Task inputs START
(* ===== verification/Tsort.v ===== *)
(** * tsort: pairs of words in an order that agrees with all of them
    ([src/misc_cmds/tsort/tsort.c])

    The nodes are a heap, a list that [get_node] appends to; a pointer to a node is its place in the heap.  The nodes
    still in the graph are linked in both directions, [n_next] and [n_prevp], which points to the [n_next] of another node or
    to [graph] ([None]).  [n_arcs] is the array of arcs up to [n_narcs]; [n_arcsize] is its size, and a
    write behind it is a [Crash], as is one behind [cycle_buf].  The elements of an array that [malloc] returned are [None]
    until they are written.  What is printed is a list of events. *)

From Stdlib Require Import ZArith Lia List Bool.
From stdpp Require Import base tactics list numbers gmap.
From S2P Require Import Prelude.

Local Open Scope Z_scope.

Definition NF_MARK : Z := 1.
Definition NF_ACYCLIC : Z := 2.
Definition NF_NODEST : Z := 4.

Record node := mkNode {
  n_prevp : option nat;
  n_next : option nat;
  n_arcs : list nat;
  n_arcsize : Z;
  n_refcnt : Z;
  n_flags : Z;
  n_name : list Z
}.

Definition set_prevp (p : option nat) (x : node) : node :=
  mkNode p (n_next x) (n_arcs x) (n_arcsize x) (n_refcnt x) (n_flags x) (n_name x).
Definition set_next (p : option nat) (x : node) : node :=
  mkNode (n_prevp x) p (n_arcs x) (n_arcsize x) (n_refcnt x) (n_flags x) (n_name x).
Definition set_arcs (l : list nat) (x : node) : node :=
  mkNode (n_prevp x) (n_next x) l (n_arcsize x) (n_refcnt x) (n_flags x) (n_name x).
Definition set_arcsize (z : Z) (x : node) : node :=
  mkNode (n_prevp x) (n_next x) (n_arcs x) z (n_refcnt x) (n_flags x) (n_name x).
Definition set_refcnt (z : Z) (x : node) : node :=
  mkNode (n_prevp x) (n_next x) (n_arcs x) (n_arcsize x) z (n_flags x) (n_name x).
Definition set_flags (z : Z) (x : node) : node :=
  mkNode (n_prevp x) (n_next x) (n_arcs x) (n_arcsize x) (n_refcnt x) z (n_name x).

(** What is printed: the name of a node, "cycle in data", the name of a node of a cycle, a line of [debug]. *)
Inductive event :=
  | Line (name : list Z)
  | CycleInData
  | InCycle (name : list Z)
  | Debug (depth : Z) (from to : list Z) (len : Z).

Record tsort_opts := mkOptions { debug : bool; longest : bool; quiet : bool }.

(** The globals; an array that is not allocated yet is [None]. *)
Record tsort_state := mkT {
  nodes : list node;
  db : gmap (list Z) nat;
  graph : option nat;
  cycle_buf : option (list (option nat));
  longest_cycle : option (list (option nat));
  printed : list event
}.

Definition init : tsort_state := mkT [] ∅ None None None [].

Definition set_nodes (l : list node) (s : tsort_state) : tsort_state :=
  mkT l (db s) (graph s) (cycle_buf s) (longest_cycle s) (printed s).
Definition set_graph (g : option nat) (s : tsort_state) : tsort_state :=
  mkT (nodes s) (db s) g (cycle_buf s) (longest_cycle s) (printed s).
Definition set_bufs (b l : option (list (option nat))) (s : tsort_state) : tsort_state :=
  mkT (nodes s) (db s) (graph s) b l (printed s).
Definition emit (e : event) (s : tsort_state) : tsort_state :=
  mkT (nodes s) (db s) (graph s) (cycle_buf s) (longest_cycle s) (printed s ++ [e]).

Abbreviation T := (M halt tsort_state).

(** [*n], and an assignment to members of [*n]. *)
Definition node_at (n : nat) : T node :=
  s ← get; match nodes s !! n with Some x => mret x | None => leave Crash end.
Definition upd (n : nat) (f : node -> node) : T unit :=
  x ← node_at n; modify (fun s => set_nodes (<[n := f x]> (nodes s)) s).

(** ** The graph *)

Definition get_node (name : list Z) : T nat :=
  s ← get;
  match db s !! name with
  | Some n => mret n
  | None =>
      let n := length (nodes s) in
      _ ← modify (fun s => set_nodes (nodes s ++ [mkNode None (graph s) [] 0 0 0 name]) s);
      _ ← match graph s with Some g => upd g (set_prevp (Some n)) | None => mret tt end;
      _ ← modify (set_graph (Some n));
      _ ← modify (fun s => mkT (nodes s) (<[name := n]> (db s)) (graph s) (cycle_buf s) (longest_cycle s) (printed s));
      mret n
  end.

(** The size of a pointer. *)
Definition PTRSIZE : Z := 8.

(** The array grows when it is full. *)
Definition grow (n1 : nat) : T unit :=
  x ← node_at n1;
  mwhen (Z.of_nat (length (n_arcs x)) =? n_arcsize x)
    (let size := if n_arcsize x =? 0 then 10 else n_arcsize x in
     let bsize := size * PTRSIZE * 2 in
     upd n1 (set_arcsize (bsize / PTRSIZE))).

Definition add_arc (s1 s2 : list Z) : T unit :=
  n1 ← get_node s1;
  if bool_decide (s1 = s2) then mret tt
  else
    n2 ← get_node s2;
    x ← node_at n1;
    if bool_decide (n2 ∈ n_arcs x) then mret tt
    else
      _ ← grow n1;
      x ← node_at n1;
      if Z.of_nat (length (n_arcs x)) <? n_arcsize x then
        _ ← upd n1 (set_arcs (n_arcs x ++ [n2]));
        y ← node_at n2;
        upd n2 (set_refcnt (n_refcnt y + 1))
      else leave Crash.

(** The arcs of a node that is removed count no more. *)
Fixpoint release (arcs : list nat) : T unit :=
  match arcs with
  | [] => mret tt
  | n :: arcs => y ← node_at n; _ ← upd n (set_refcnt (n_refcnt y - 1)); release arcs
  end.

Definition remove_node (n : nat) : T unit :=
  x ← node_at n;
  _ ← modify (emit (Line (n_name x)));
  _ ← release (n_arcs x);
  _ ← upd n (set_arcs []);
  x ← node_at n;
  _ ← match n_prevp x with
      | None => modify (set_graph (n_next x))
      | Some p => upd p (set_next (n_next x))
      end;
  match n_next x with
  | Some m => upd m (set_prevp (n_prevp x))
  | None => mret tt
  end.

(** ** Cycles *)

Section Sort.
Context (o : tsort_opts).

Definition flagged (x : node) (bits : Z) : bool := negb (Z.land (n_flags x) bits =? 0).
Definition set_flag (n : nat) (bit : Z) : T unit :=
  x ← node_at n; upd n (set_flags (Z.lor (n_flags x) bit)).
Definition clear_flag (n : nat) (bit : Z) : T unit :=
  x ← node_at n; upd n (set_flags (Z.land (n_flags x) (Z.lnot bit))).

(** [for (n = graph; n != NULL; n = n->n_next)], with the flag NF_NODEST cleared. *)
Fixpoint clear_loop (fuel : nat) (n : option nat) : T unit :=
  match n with
  | None => mret tt
  | Some n =>
      match fuel with
      | O => leave NoFuel
      | S fuel =>
          _ ← clear_flag n NF_NODEST;
          x ← node_at n;
          clear_loop fuel (n_next x)
      end
  end.
Definition clear_cycle : T unit :=
  s ← get; clear_loop (length (nodes s)) (graph s).

(** [cycle_buf[depth] = n], and the copy of the first [len] elements. *)
Definition put_cycle (depth : Z) (n : nat) : T unit :=
  s ← get;
  match cycle_buf s with
  | Some b =>
      if depth <? Z.of_nat (length b)
      then modify (set_bufs (Some (<[Z.to_nat depth := Some n]> b)) (longest_cycle s)) else leave Crash
  | None => leave Crash
  end.
Definition copy_cycle (len : Z) : T unit :=
  s ← get;
  match cycle_buf s, longest_cycle s with
  | Some b, Some l =>
      if (len <=? Z.of_nat (length b)) && (len <=? Z.of_nat (length l))
      then modify (set_bufs (Some b) (Some (take (Z.to_nat len) b ++ drop (Z.to_nat len) l))) else leave Crash
  | _, _ => leave Crash
  end.

(** The arcs of [from]; [rec] is the recursive call. *)
Fixpoint arcs_loop (rec : nat -> Z -> T Z) (from to : nat) (depth : Z) (arcs : list nat) (longest_len : Z) : T Z :=
  match arcs with
  | [] => mret longest_len
  | np :: arcs =>
      _ ← put_cycle depth np;
      if bool_decide (np = to) then
        if longest_len <? depth + 1 then
          _ ← copy_cycle (depth + 1);
          arcs_loop rec from to depth arcs (depth + 1)
        else arcs_loop rec from to depth arcs longest_len
      else
        x ← node_at np;
        if flagged x (Z.lor NF_MARK (Z.lor NF_ACYCLIC NF_NODEST)) then arcs_loop rec from to depth arcs longest_len
        else
          len ← rec np longest_len;
          f ← node_at from;
          t ← node_at to;
          _ ← mwhen (debug o) (modify (emit (Debug depth (n_name f) (n_name t) len)));
          _ ← mwhen (len =? 0) (set_flag np NF_NODEST);
          let longest_len := if longest_len <? len then len else longest_len in
          if (0 <? len) && negb (longest o) then mret longest_len
          else arcs_loop rec from to depth arcs longest_len
  end.

Fixpoint find_cycle (fuel : nat) (from to : nat) (longest_len depth : Z) : T Z :=
  match fuel with
  | O => leave NoFuel
  | S fuel =>
      x ← node_at from;
      if flagged x (Z.lor NF_NODEST (Z.lor NF_MARK NF_ACYCLIC)) then mret 0
      else
        _ ← set_flag from NF_MARK;
        longest_len ← arcs_loop (fun np longest_len => find_cycle fuel np to longest_len (depth + 1)) from to depth (n_arcs x) longest_len;
        _ ← clear_flag from NF_MARK;
        mret longest_len
  end.

(** ** The sort *)

(** The nodes that nothing points to are removed. *)
Fixpoint free_pass (fuel : nat) (n : option nat) (cnt : Z) : T Z :=
  match n with
  | None => mret cnt
  | Some n =>
      match fuel with
      | O => leave NoFuel
      | S fuel =>
          x ← node_at n;
          if n_refcnt x =? 0 then
            _ ← remove_node n;
            free_pass fuel (n_next x) (cnt + 1)
          else free_pass fuel (n_next x) cnt
      end
  end.
Fixpoint free_passes (fuel : nat) : T unit :=
  match fuel with
  | O => leave NoFuel
  | S fuel =>
      s ← get;
      cnt ← free_pass (length (nodes s)) (graph s) 0;
      g ← gets graph;
      if bool_decide (g <> None) && negb (cnt =? 0) then free_passes fuel else mret tt
  end.

Fixpoint count_nodes (fuel : nat) (n : option nat) (cnt : Z) : T Z :=
  match n with
  | None => mret cnt
  | Some n =>
      match fuel with
      | O => leave NoFuel
      | S fuel => x ← node_at n; count_nodes fuel (n_next x) (cnt + 1)
      end
  end.
Definition alloc_cycles : T unit :=
  s ← get;
  match cycle_buf s with
  | Some _ => mret tt
  | None =>
      cnt ← count_nodes (length (nodes s)) (graph s) 0;
      modify (set_bufs (Some (replicate (Z.to_nat cnt) None)) (Some (replicate (Z.to_nat cnt) None)))
  end.

(** The names of [longest_cycle] from [i] on. *)
Fixpoint warn_cycle (cycle : list (option nat)) : T unit :=
  match cycle with
  | [] => mret tt
  | Some n :: cycle => x ← node_at n; _ ← modify (emit (InCycle (n_name x))); warn_cycle cycle
  | None :: _ => leave Crash
  end.

Definition warn (cnt : Z) : T unit :=
  mwhen (negb (quiet o))
    (_ ← modify (emit CycleInData);
     s ← get;
     warn_cycle (take (Z.to_nat cnt) (default [] (longest_cycle s)))).

(** The loop that looks for a cycle and removes a node of it; [false]: [n == NULL] behind it. *)
Fixpoint cycle_pass (fuel : nat) (n : option nat) : T bool :=
  match n with
  | None => mret false
  | Some n =>
      match fuel with
      | O => leave NoFuel
      | S fuel =>
          x ← node_at n;
          if flagged x NF_ACYCLIC then cycle_pass fuel (n_next x)
          else
            s ← get;
            cnt ← find_cycle (S (length (nodes s))) n n 0 0;
            if cnt =? 0 then
              _ ← set_flag n NF_ACYCLIC;
              _ ← clear_cycle;
              x ← node_at n;
              cycle_pass fuel (n_next x)
            else
              _ ← warn cnt;
              _ ← remove_node n;
              _ ← clear_cycle;
              mret true
      end
  end.

Fixpoint tsort_loop (fuel : nat) : T unit :=
  g ← gets graph;
  match g with
  | None => mret tt
  | Some _ =>
      match fuel with
      | O => leave NoFuel
      | S fuel =>
          s ← get;
          _ ← free_passes (S (length (nodes s)));
          g ← gets graph;
          match g with
          | None => mret tt
          | Some _ =>
              _ ← alloc_cycles;
              cycle_pass (length (nodes s)) g ≫= fun found : bool =>
                if found then tsort_loop fuel else leave (Exit 1)
          end
      end
  end.
Definition tsort : T unit :=
  s ← get; tsort_loop (length (nodes s)).

(** ** The words *)

Definition isspace (c : Z) : bool := ((9 <=? c) && (c <=? 13)) || (c =? 32).
Fixpoint skip_space (l : list Z) : list Z :=
  match l with [] => [] | c :: l' => if isspace c then skip_space l' else l end.
Fixpoint take_word (l : list Z) : list Z * list Z :=
  match l with
  | [] => ([], [])
  | c :: l' => if isspace c then ([], l) else let '(w, rest) := take_word l' in (c :: w, rest)
  end.
(** The buffer as the string that [add_arc] sees. *)
Fixpoint cstr (l : list Z) : list Z := match l with [] => [] | c :: l => if c =? 0 then [] else c :: cstr l end.

(** [n] says that [bufs[0]] is full. *)
Fixpoint word_loop (fuel : nat) (n : bool) (buf0 : list Z) (fp : list Z) : T bool :=
  match fuel with
  | O => leave NoFuel
  | S fuel =>
      match skip_space fp with
      | [] => mret n
      | c :: l =>
          let '(w, fp) := take_word (c :: l) in
          if n then _ ← add_arc (cstr buf0) (cstr w); word_loop fuel false buf0 fp
          else word_loop fuel true w fp
      end
  end.

Definition main (fp : list Z) : T unit :=
  word_loop (S (length fp)) false [] fp ≫= fun n : bool =>
    if n then leave (Exit 1) else tsort.

End Sort.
Task inputs END
*Instructions to follow*. Could you retype exactly the lines above, starting at the line that contains "put_cycle depth np;" and ending at the line that contains "x ← node_at np;", and nothing more?

*Solution below*.
      _ ← put_cycle depth np;
      if bool_decide (np = to) then
        if longest_len <? depth + 1 then
          _ ← copy_cycle (depth + 1);
          arcs_loop rec from to depth arcs (depth + 1)
        else arcs_loop rec from to depth arcs longest_len
      else
        x ← node_at np;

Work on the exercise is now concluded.